LG Group et Naver. Huang a également rencontré le président de LG, Koo Kwang-mo, et le président de Naver, Lee Hae-jin, pour discuter de la coopération en matière d'IA dans l'électronique grand public, les services d'IA et l'infrastructure cloud .
Tout au long du voyage, Huang a présenté la Corée du Sud en termes stratégiques. Il a qualifié le pays de « l'un des meilleurs pays en matière d'IA » et a identifié la robotique comme son prochain grand secteur de croissance . La logique est simple : la domination de la Corée du Sud dans le domaine des puces mémoire la rend essentielle à la chaîne d'approvisionnement matérielle de Nvidia, tandis que son infrastructure manufacturière et l'empreinte mondiale des usines de Hyundai en font le lieu naturel pour industrialiser l'IA physique.

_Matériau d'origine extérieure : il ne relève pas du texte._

(** C7 (safety). With a Real-IP policy in force, a request of a peer that is
    not a trusted proxy is attributed to the peer, or refused when it
    forwards an address and the policy says so.  For a trusted peer the first
    line of the configured header counts, and only when it is visible ASCII.
    Under a recursive policy over a header that lists hops, when the line ends
    with the hops [client, proxy1, ..., proxyn], the client element giving an
    address that is not trusted and the proxies only trusted ones, the request
    is attributed to the client element's address: nothing before it, in
    particular nothing the client sent itself, makes a difference.  Without
    recursion, or when every address is trusted, the first address of the line
    counts, whoever wrote it; and without any address the peer. *)
Theorem attributed_to_last_untrusted headers peer config trusted :
  enabled config = true → trusted_parse (trusted_proxies config) = Ok trusted →
  (trusted_contains trusted (sa_ip peer) = false →
    resolve_client_addr headers peer config
      = if fail_on_untrusted_forwarded_headers config && has_real_ip_header headers (header config)
        then Err UntrustedForwarded else Ok peer)
  ∧ (trusted_contains trusted (sa_ip peer) = true → recursive config = true → lists_hops (header config) →
    ∀ v spoofed client proxies ips ip,
    first_value (real_ip_header_name (header config)) headers = Some v → forallb visible v = true →
    v = join_with 44 (client :: proxies) ∨ v = spoofed ++ 44 :: join_with 44 (client :: proxies) →
    Forall (without 44) (client :: proxies) →
    hop_ips (header config) client = ips ++ [ip] → trusted_contains trusted ip = false →
    Forall (λ hop, Forall (λ i, trusted_contains trusted i = true) (hop_ips (header config) hop)) proxies →
    resolve_client_addr headers peer config = Ok (mkSocketAddr ip (sa_port peer)))
  ∧ (trusted_contains trusted (sa_ip peer) = true →
    recursive config = false ∨ Forall (λ i, trusted_contains trusted i = true) (forwarded_ips headers (header config)) →
    resolve_client_addr headers peer config
      = Ok (match forwarded_ips headers (header config) with
            | ip :: _ => mkSocketAddr ip (sa_port peer)
            | [] => peer
            end)).
Proof.
  intros He Ht. unfold resolve_client_addr. rewrite He, Ht. split; [by cbn; intros ->|].
  cbn [negb mbind result_bind]. split; intros Hpeer; rewrite Hpeer; cbn [negb].
  - intros Hr Hh v spoofed client proxies ips ip Hv Hvis Hform Hw Hc Hip Hpx.
    rewrite (candidates_of_hops _ _ _ Hh Hv Hvis).
    assert (∃ pre, concat (map (hop_ips (header config)) (split_on 44 v))
      = (pre ++ ips) ++ ip :: concat (map (hop_ips (header config)) proxies)) as [pre ->].
    { assert (concat (map (hop_ips (header config)) (client :: proxies))
        = ips ++ ip :: concat (map (hop_ips (header config)) proxies)) as Htail by (cbn; by rewrite Hc, <- app_assoc).
      destruct Hform as [-> | ->].
      - exists []. by rewrite split_join.
      - exists (concat (map (hop_ips (header config)) (split_on 44 spoofed))).
        by rewrite split_on_glue, split_join, map_app, concat_app, Htail, app_assoc. }
    rewrite Hr. unfold select_candidate. rewrite find_reverse_untrusted; [|done|].
    + destruct (is_empty _) eqn:Hemp; [|done]. apply is_empty_true in Hemp. by destruct (pre ++ ips).
    + by apply Forall_concat, Forall_map.
  - intros Hfirst. rewrite candidates_forwarded. destruct (forwarded_ips headers (header config)) as [|ip ips] eqn:Hf; [done|].
    cbn [is_empty]. f_equal. assert (select_candidate (recursive config) trusted (ip :: ips) = Some ip) as ->; [|done].
    unfold select_candidate. destruct (recursive config); [|done]. destruct Hfirst as [?|Hall]; [done|].
    destruct (List.find _ _) as [i|] eqn:Hi; [|done]. apply List.find_some in Hi as [Hin Hn].
    apply list_elem_of_In in Hin. rewrite elem_of_reverse in Hin. rewrite Forall_forall in Hall. by rewrite (Hall _ Hin) in Hn.
Qed.
(* ===== verification/ProxyProtoSpec.v ===== *)
(** * What the PROXY protocol code promises

    The headers sent to upstreams are read back as they were meant, with the
    TLS assertions they carry, and only trusted peers are listened to. *)

From S2P Require Import Prelude Bytes Text Net Identity ProxyProto.

Lemma be_bytes_back n v : 0 ≤ v < 2 ^ (8 * Z.of_nat n) → be_fold 0 (be_bytes n v) = v.
Proof. intros Hv. rewrite be_fold_be_bytes, Z.mod_small; lia. Qed.

Lemma read_exact_app n l rest : n = len l → read_exact n (l ++ rest) = Ok (l, rest).
Proof.
  intros ->. unfold read_exact. rewrite takeZ_app_len, dropZ_app_len, len_app.
  rewrite (proj2 (Z.ltb_ge _ _)) by (pose proof (len_nonneg rest); lia). done.
Qed.

(** ** TLVs *)

Definition tlv (kind : Z) (value : bytes) : bytes := kind :: be_bytes 2 (len value) ++ value.

Lemma read_tlv_back kind value rest : len value ≤ 65535 → read_tlv (tlv kind value ++ rest) = Ok (kind, value, rest).
Proof.
  intros Hl. unfold tlv. pose proof (be_bytes_back 2 (len value)) as Hb. pose proof (len_nonneg value).
  destruct (be_bytes 2 (len value)) as [|b0 [|b1 [|]]] eqn:Hbs; try done. cbn [read_tlv app]. rewrite Hb by (cbn; lia).
  rewrite takeZ_app_len, dropZ_app_len, len_app. rewrite (proj2 (Z.ltb_ge _ _)) by (pose proof (len_nonneg rest); lia). done.
Qed.

Lemma encode_tlv_ok kind value out : encode_tlv kind value = Ok out → out = tlv kind value ∧ len value ≤ 65535.
Proof. unfold encode_tlv. destruct (Z.ltb_spec 65535 (len value)); [done|]. by intros [= <-]. Qed.

Section spec.
Context (certificate_valid : bytes → bool).

(** The rest of the TLVs is shorter, so the fuel does not run out. *)
Lemma read_tlv_shorter l kind value rest : read_tlv l = Ok (kind, value, rest) → (length rest < length l)%nat.
Proof.
  destruct l as [|k [|b0 [|b1 l]]]; cbn; try done. case_match; [done|]. intros [= _ _ <-]. unfold dropZ.
  rewrite length_drop. lia.
Qed.

Lemma decode_nested_fuel f1 f2 m l : (length l ≤ f1)%nat → (length l ≤ f2)%nat →
  decode_nested_tlvs certificate_valid f1 m l = decode_nested_tlvs certificate_valid f2 m l.
Proof.
  revert f2 m l. induction f1 as [|f1 IH]; intros f2 m l H1 H2; [by destruct l, f2; cbn in *; try lia|].
  destruct f2 as [|f2]; [by destruct l; cbn in *; [|lia]|]. destruct l as [|b l]; [done|]. cbn [decode_nested_tlvs].
  destruct (read_tlv (b :: l)) as [[[kind value] rest]|] eqn:Hr; [|done]. apply read_tlv_shorter in Hr. cbn in Hr, H1, H2 |- *.
  destruct (decode_nested _ _ _ _); [|done]. cbn. apply IH; lia.
Qed.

Les réunions de juin 2026 ont effectivement achevé un pivot amorcé lors de la précédente visite de Huang en octobre 2025, lorsqu'il avait rencontré pour la première fois Lee Jae-yong de Samsung et Chung de Hyundai autour d'un poulet frit et d'une bière, promettant 260 000 GPU à l'industrie et au gouvernement coréens . Ce qui était alors un engagement d'approvisionnement est devenu aujourd'hui un projet de construction commun — une chaîne d'approvisionnement d'IA physique s'étendant des usines de mémoire HBM4 d'Icheon et Pyeongtaek à une Vallée de l'IA sur des terres gagnées sur la mer à Saemangeum, pour aboutir à des robots Atlas manipulant des pièces sur des lignes d'assemblage en Géorgie.